Your task. Work through the entries that follow and state how many lines contain the word "Import". Only the number is wanted.
★ ★ ★ ★
(* ===== verification/RpcData.v ===== *)
(** * The registry's protocol structures

    cbaselib/base/inc/oi_rpcdata_reg*.h: the seven structures the registry
    client and server exchange, each with serialize and deserialize over a
    BytesStream and FromJson and ToJson over a Json::Value tree.

    RegRegister has the members and the bodies of RegInstance, RegRegisterRes
    those of RegHeartbeatRes, so each pair is one definition under two names. *)

From S2P Require Import Prelude BytesStream Json.

Module RpcData.
Import BytesStream Json.

Abbreviation pb_int32 := (pb_fixed fx_int32).

(** ** The structures *)

Record RegInstance : Type := mkRegInstance {
  ri_sName : list byte;
  ri_iId : Z;
  ri_sIp : list byte;
  ri_sPort : list byte;
  ri_sZone : list byte
}.

Definition new_RegInstance : RegInstance := mkRegInstance [] 0 [] [] [].

Definition RegRegister : Type := RegInstance.

Record RegHeartbeat : Type := mkRegHeartbeat { hb_sName : list byte; hb_iId : Z }.

Record RegHeartbeatRes : Type := mkRegHeartbeatRes { hr_iCode : Z }.

Definition RegRegisterRes : Type := RegHeartbeatRes.

Record RegPull : Type := mkRegPull { rp_vNames : list (list byte) }.

Record RegPullRes : Type := mkRegPullRes { pr_iCode : Z; pr_vList : list RegInstance }.

(** ** The binary form *)

(** A case of the switch: ReadPb into one member. *)
Definition read_into {A T} (c : pb T) (get : A -> T) (set : T -> A) (iSize : Z) (m : A) (s : stream)
    : result (A * stream) :=
  let! (v, s) := ReadPb c iSize (get m) s in Ok (set v, s).

(** The default case. *)
Definition skip_field {A} (iSize : Z) (m : A) (s : stream) : result (A * stream) :=
  let! s := SkipPb iSize s in Ok (m, s).

Definition serialize_RegInstance (m : RegInstance) (s : stream) : result stream :=
  let! s := WritePb pb_string 0 (ri_sName m) s in
  let! s := WritePb pb_int32 1 (ri_iId m) s in
  let! s := WritePb pb_string 2 (ri_sIp m) s in
  let! s := WritePb pb_string 3 (ri_sPort m) s in
  WritePb pb_string 4 (ri_sZone m) s.

Definition switch_RegInstance (field_seq field_size : Z) (m : RegInstance) (s : stream)
    : result (RegInstance * stream) :=
  let '(mkRegInstance n i ip po z) := m in
  if field_seq =? 0 then
    read_into pb_string ri_sName (fun n => mkRegInstance n i ip po z) field_size m s
  else if field_seq =? 1 then
    read_into pb_int32 ri_iId (fun i => mkRegInstance n i ip po z) field_size m s
  else if field_seq =? 2 then
    read_into pb_string ri_sIp (fun ip => mkRegInstance n i ip po z) field_size m s
  else if field_seq =? 3 then
    read_into pb_string ri_sPort (fun po => mkRegInstance n i ip po z) field_size m s
  else if field_seq =? 4 then
    read_into pb_string ri_sZone (fun z => mkRegInstance n i ip po z) field_size m s
  else skip_field field_size m s.

Definition deserialize_RegInstance (m : RegInstance) (s : stream) : result (RegInstance * stream) :=
  pb_fields switch_RegInstance m s.

Definition ser_RegInstance : Serialize RegInstance :=
  mkSerialize serialize_RegInstance deserialize_RegInstance.

Definition ser_RegRegister : Serialize RegRegister := ser_RegInstance.

Definition serialize_RegHeartbeat (m : RegHeartbeat) (s : stream) : result stream :=
  let! s := WritePb pb_string 0 (hb_sName m) s in
  WritePb pb_int32 1 (hb_iId m) s.

Definition switch_RegHeartbeat (field_seq field_size : Z) (m : RegHeartbeat) (s : stream)
    : result (RegHeartbeat * stream) :=
  let '(mkRegHeartbeat n i) := m in
  if field_seq =? 0 then read_into pb_string hb_sName (fun n => mkRegHeartbeat n i) field_size m s
  else if field_seq =? 1 then read_into pb_int32 hb_iId (fun i => mkRegHeartbeat n i) field_size m s
  else skip_field field_size m s.

Definition deserialize_RegHeartbeat (m : RegHeartbeat) (s : stream) : result (RegHeartbeat * stream) :=
  pb_fields switch_RegHeartbeat m s.

Definition ser_RegHeartbeat : Serialize RegHeartbeat :=
  mkSerialize serialize_RegHeartbeat deserialize_RegHeartbeat.

Definition serialize_RegHeartbeatRes (m : RegHeartbeatRes) (s : stream) : result stream :=
  WritePb pb_int32 0 (hr_iCode m) s.

Definition switch_RegHeartbeatRes (field_seq field_size : Z) (m : RegHeartbeatRes) (s : stream)
    : result (RegHeartbeatRes * stream) :=
  if field_seq =? 0 then read_into pb_int32 hr_iCode mkRegHeartbeatRes field_size m s
  else skip_field field_size m s.

Definition deserialize_RegHeartbeatRes (m : RegHeartbeatRes) (s : stream)
    : result (RegHeartbeatRes * stream) :=
  pb_fields switch_RegHeartbeatRes m s.

Definition ser_RegHeartbeatRes : Serialize RegHeartbeatRes :=
  mkSerialize serialize_RegHeartbeatRes deserialize_RegHeartbeatRes.

Definition ser_RegRegisterRes : Serialize RegRegisterRes := ser_RegHeartbeatRes.

(** The two vectors are emptied before the loop. *)
Definition pb_names : pb (list (list byte)) := pb_vector pb_string [].

Definition serialize_RegPull (m : RegPull) (s : stream) : result stream :=
  WritePb pb_names 0 (rp_vNames m) s.

Definition switch_RegPull (field_seq field_size : Z) (m : RegPull) (s : stream)
    : result (RegPull * stream) :=
  if field_seq =? 0 then read_into pb_names rp_vNames mkRegPull field_size m s
  else skip_field field_size m s.

Definition deserialize_RegPull (_ : RegPull) (s : stream) : result (RegPull * stream) :=
  pb_fields switch_RegPull (mkRegPull []) s.

Definition ser_RegPull : Serialize RegPull := mkSerialize serialize_RegPull deserialize_RegPull.

Definition pb_instances : pb (list RegInstance) := pb_vector (pb_serialize ser_RegInstance) new_RegInstance.

Definition serialize_RegPullRes (m : RegPullRes) (s : stream) : result stream :=
  let! s := WritePb pb_int32 0 (pr_iCode m) s in
  WritePb pb_instances 1 (pr_vList m) s.

Definition switch_RegPullRes (field_seq field_size : Z) (m : RegPullRes) (s : stream)
    : result (RegPullRes * stream) :=
  let '(mkRegPullRes c l) := m in
  if field_seq =? 0 then read_into pb_int32 pr_iCode (fun c => mkRegPullRes c l) field_size m s
  else if field_seq =? 1 then read_into pb_instances pr_vList (fun l => mkRegPullRes c l) field_size m s
  else skip_field field_size m s.

Definition deserialize_RegPullRes (m : RegPullRes) (s : stream) : result (RegPullRes * stream) :=
  pb_fields switch_RegPullRes (mkRegPullRes (pr_iCode m) []) s.

Definition ser_RegPullRes : Serialize RegPullRes :=
  mkSerialize serialize_RegPullRes deserialize_RegPullRes.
★ ★ ★ ★
Answer to this exercise. 2